いつものごとく、榊田君に明日どこに行きたいかを尋ねられ、都心の雑貨屋と答えた。
色んな食器や雑貨を見たく、大きいところが良かったから。
土曜日は久しぶりのデート。
お互いに予定が入っていて、二人で会う時間がなかなか持てなかったのだ。
家を行き来している時は昼食だけとか、夕食だけでも一緒にしていたが、それがなくなるとお金のこともあって二人きりでいる時間はめっきり減った。
お昼過ぎに駅前で待ち合わせをして、都心を歩きまわった。
思った以上に安くて素敵なものが多く、人ごみの中来て良かった。
ただ……
やっぱり、榊田君と一緒に歩くと何人も女の子が振り返るし、ひどい子では写真まで撮る。
私が雑貨に夢中になって、榊田君から目を離すと女の子に囲まれていたりする。
仁くんと違って、彼の危険なところは、冗談でも笑えないことを平然と言ってしまうことだ。

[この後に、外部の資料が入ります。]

(** One sample per iteration. *)
Lemma bench_loop_length {W} `{Host W} `{Net W} `{SnapHost W} `{Os W} `{Wasm W}
    n engine snap bs fuel samples (w : W) l w' :
  bench_loop n engine snap bs fuel samples w = Return (COk l, w') → length l = (length samples + n)%nat.
Proof.
  revert samples w. induction n as [|n IH]; intros samples w; simpl; [intros [= <- _]; lia|].
  intros (s & w1 & _ & Hl)%cbind_COk. apply IH in Hl. rewrite length_app in Hl. simpl in Hl. lia.
Qed.

(** ** Guests and kernels *)

(** The directory a kernel starts in. *)
Definition start_dir {W} `{Os W} (w : W) : path :=
  match current_dir w with IoOk p => p | IoErr _ => [RootDir] end.

(** [std::fs::canonicalize] of it is absolute, without dots and links. *)
Class CanonicalCwd (W : Type) `{Host W} `{Os W} : Prop :=
  canonical_cwd : ∀ (w : W) q, fs_canonicalize w (start_dir w) = IoOk q → plain q.

(** ** Loading a guest *)

Section loads.
Context {W : Type} `{Host W} `{Net W} `{Dns W} `{SnapHost W} `{Codec} `{Digest} `{Os W} `{Wasm W}.
Implicit Types st : store W.
Implicit Types w : W.

(** The module in the file at [wasm_path] as the store's host reads it, its
    bytes [bs], compiled to [m] and instantiated in [st] as [i], which leaves
    [st1]. *)
Definition loads (wasm_path : bytes) st (bs : bytes) (m : Module) (i : Instance) (st1 : store W) : Prop :=
  build_engine (W:=W) = WOk engine_config ∧ add_to_linker (W:=W) engine_config = WOk tt ∧
  fs_read (k_host (st_kernel st)) (components wasm_path) = IoOk bs ∧
  load_module engine_config bs = WOk m ∧ instantiate_attached m st = Return (WOk i, st1).

(** Instantiating that module in [st] makes sane calls only. *)
Definition sane_module (wasm_path : bytes) st : Prop :=
  ∀ bs m, fs_read (k_host (st_kernel st)) (components wasm_path) = IoOk bs →
    load_module engine_config bs = WOk m → sane_init m st.

(** The stores the subcommands load it into. *)
Definition run_store (env : list (bytes * bytes)) (budget_ms : Z) w : store W :=
  MkStore (attach_resolver_config (kernel_new [] [] w) (from_env env)) (ms_to_fuel budget_ms) new_locals.
Definition serve_store (env : list (bytes * bytes)) w : store W :=
  MkStore (attach_resolver_config (kernel_new [] [] w) (from_env env)) U64_MAX new_locals.
Definition freeze_store (guest : list bytes) w : store W := MkStore (kernel_new guest [] w) U64_MAX new_locals.
Definition trace_store w : store W :=
  MkStore (kernel_new [] [] w) U64_MAX (MkLocals (Some TraceObserver) [] None).

(** The variables a new kernel finds. *)
Definition new_env w : outcome (list (bytes * bytes)) := env_vars (k_host (kernel_new [] [] w)).

End loads.

Section guests.
Context {W : Type} `{Host W} `{Net W} `{Dns W} `{SnapHost W} `{Codec} `{Digest} `{Os W} `{Wasm W}.
Context `{!HostLaws W} `{!NetLaws W} `{!DnsLaws W} `{mem32 : !Memory32 (W:=W)} `{!WasmLaws W} `{!CanonicalCwd W}.
Implicit Types k : kern W.
Implicit Types st : store W.
Implicit Types w : W.

Lemma kernel_new_wf arguments env w : kern_wf (kernel_new arguments env w).
Proof using CanonicalCwd0.
  apply kernel_new_inner_wf. unfold Vfs_new. fold (start_dir w).
  destruct (fs_canonicalize w _) as [q|] eqn:E; simpl; [|apply root_vfs_wf].
  apply canonical_cwd in E. by split.
Qed.

Lemma attach_resolver_config_wf k cfg : kern_wf k → kern_wf (attach_resolver_config k cfg).
Proof. intros Hk. apply set_resolver_wf; [done|]. by intros []. Qed.

Lemma instantiate_attached_fuel (m : Module) st r st' :
  0 ≤ st_fuel st → instantiate_attached m st = Return (r, st') → 0 ≤ st_fuel st' ≤ st_fuel st.
Proof using WasmLaws0.
  intros Hf. unfold instantiate_attached. destruct (instantiate m st) as [[x st2]| |] eqn:Ei; [|done|done].
  apply instantiate_steps in Ei as [es Hr]. apply guest_run_fuel in Hr; [|done].
  destruct x as [i|]; [destruct (get_memory i)|]; intros Hs%Return_inj; by injection Hs as <- <-.
Qed.

(** Draining two different buffers prints what was in them. *)
Lemma drain_both k o e :
  o ≠ e →
  k_host (drain_to_stderr (drain_to_stdout k (Some o)) (Some e)) =
    stderr_write (stdout_write (k_host k) (buf (pipe_at (k_heap k) o))) (buf (pipe_at (k_heap k) e)) ∧
  k_exit_code (drain_to_stderr (drain_to_stdout k (Some o)) (Some e)) = k_exit_code k.
Proof.
  intros Hne. split; [|done]. cbn. f_equal. unfold pipe_at at 1. cbn. by rewrite lookup_insert_ne.
Qed.

Lemma drain_exit_code k o e : k_exit_code (drain_to_stderr (drain_to_stdout k o) e) = k_exit_code k.
Proof. by destruct o, e. Qed.

(** The time reported for a guest that ran out is within its budget. *)
Lemma used_within budget_ms remaining :
  is_u 64 budget_ms → 0 ≤ remaining →
  let used := fuel_to_ms (Z.max (ms_to_fuel budget_ms - remaining) 0) in
  0 ≤ used ∧ (ms_to_fuel budget_ms < U64_MAX → used ≤ budget_ms).
Proof.
  intros Hb Hr. unfold is_u in Hb. unfold fuel_to_ms, ms_to_fuel, saturating_mul_u64, FUEL_PER_MS.
  assert (0 < U64_MAX) by done.
  split.
  - case_if; [lia|]. apply Z.div_pos; lia.
  - destruct (budget_ms =? U64_MAX) eqn:E; [lia|]. intros Hlt. rewrite Z.min_l in * by lia.
    case_if; [lia|]. apply Z.div_le_upper_bound; lia.
Qed.

Lemma ms_to_fuel_range budget_ms : is_u 64 budget_ms → 0 ≤ ms_to_fuel budget_ms.
Proof. unfold ms_to_fuel, saturating_mul_u64, is_u, FUEL_PER_MS. intros. case_if; [done|]. assert (0 < U64_MAX) by done. lia. Qed.

Lemma build_engine_WOk engine : build_engine (W:=W) = WOk engine → engine = engine_config.
Proof. unfold build_engine. destruct (engine_new _); [|done]. by intros [= <-]. Qed.

End guests.

(** Take a subcommand apart, one thing that can fail after the other. *)
Ltac engine_step :=
  destruct (build_engine (W:=_)) as [engine|] eqn:Eengine;
  [pose proof (build_engine_WOk _ Eengine); subst engine|]; cbn [from_anyhow at_state cbind];
  [destruct (add_to_linker engine_config) as [[]|] eqn:Elink; cbn [from_anyhow at_state cbind]|].
Ltac env_step :=
  unfold new_env; destruct (env_vars _) as [env| |] eqn:Eenv; cbn [lift_vars cbind]; [|done|done].
Ltac store_step :=
  unfold build_store, set_fuel; destruct (set_fuel_ok engine_config) eqn:Efuel; cbn [lift_store cbind]; [|done].
Ltac module_step :=
  unfold read_wasm; cbn [host_of host_of_store st_kernel st_set_fuel];
  destruct (fs_read _ (components _)) as [bs|] eqn:Eread; cbn [at_state cbind];
  [destruct (load_module engine_config bs) as [m|] eqn:Eload; cbn [from_wasm at_state cbind];
   [unfold instantiate_cli; destruct (instantiate_attached m _) as [[[i|err] st1]| |] eqn:Einst;
    cbn [from_wasm cbind]; [| |done|done]|]|].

少し愛想良くあしらうことを覚えないと働いた時に苦労するのは彼だから、私は鬱陶しがられながらも、注意をする。
とにかく、私の買い物が終わって、少し遅いお茶をするため可愛らしいオープンカフェに入った。
やっぱりデートではこういうところに入りたい。
季節的にもちょうど良い時期で、レンガ造りの花壇には花が咲いているし、ふんわりとした風とそれに揺られる木々が心地良い環境を作り出している。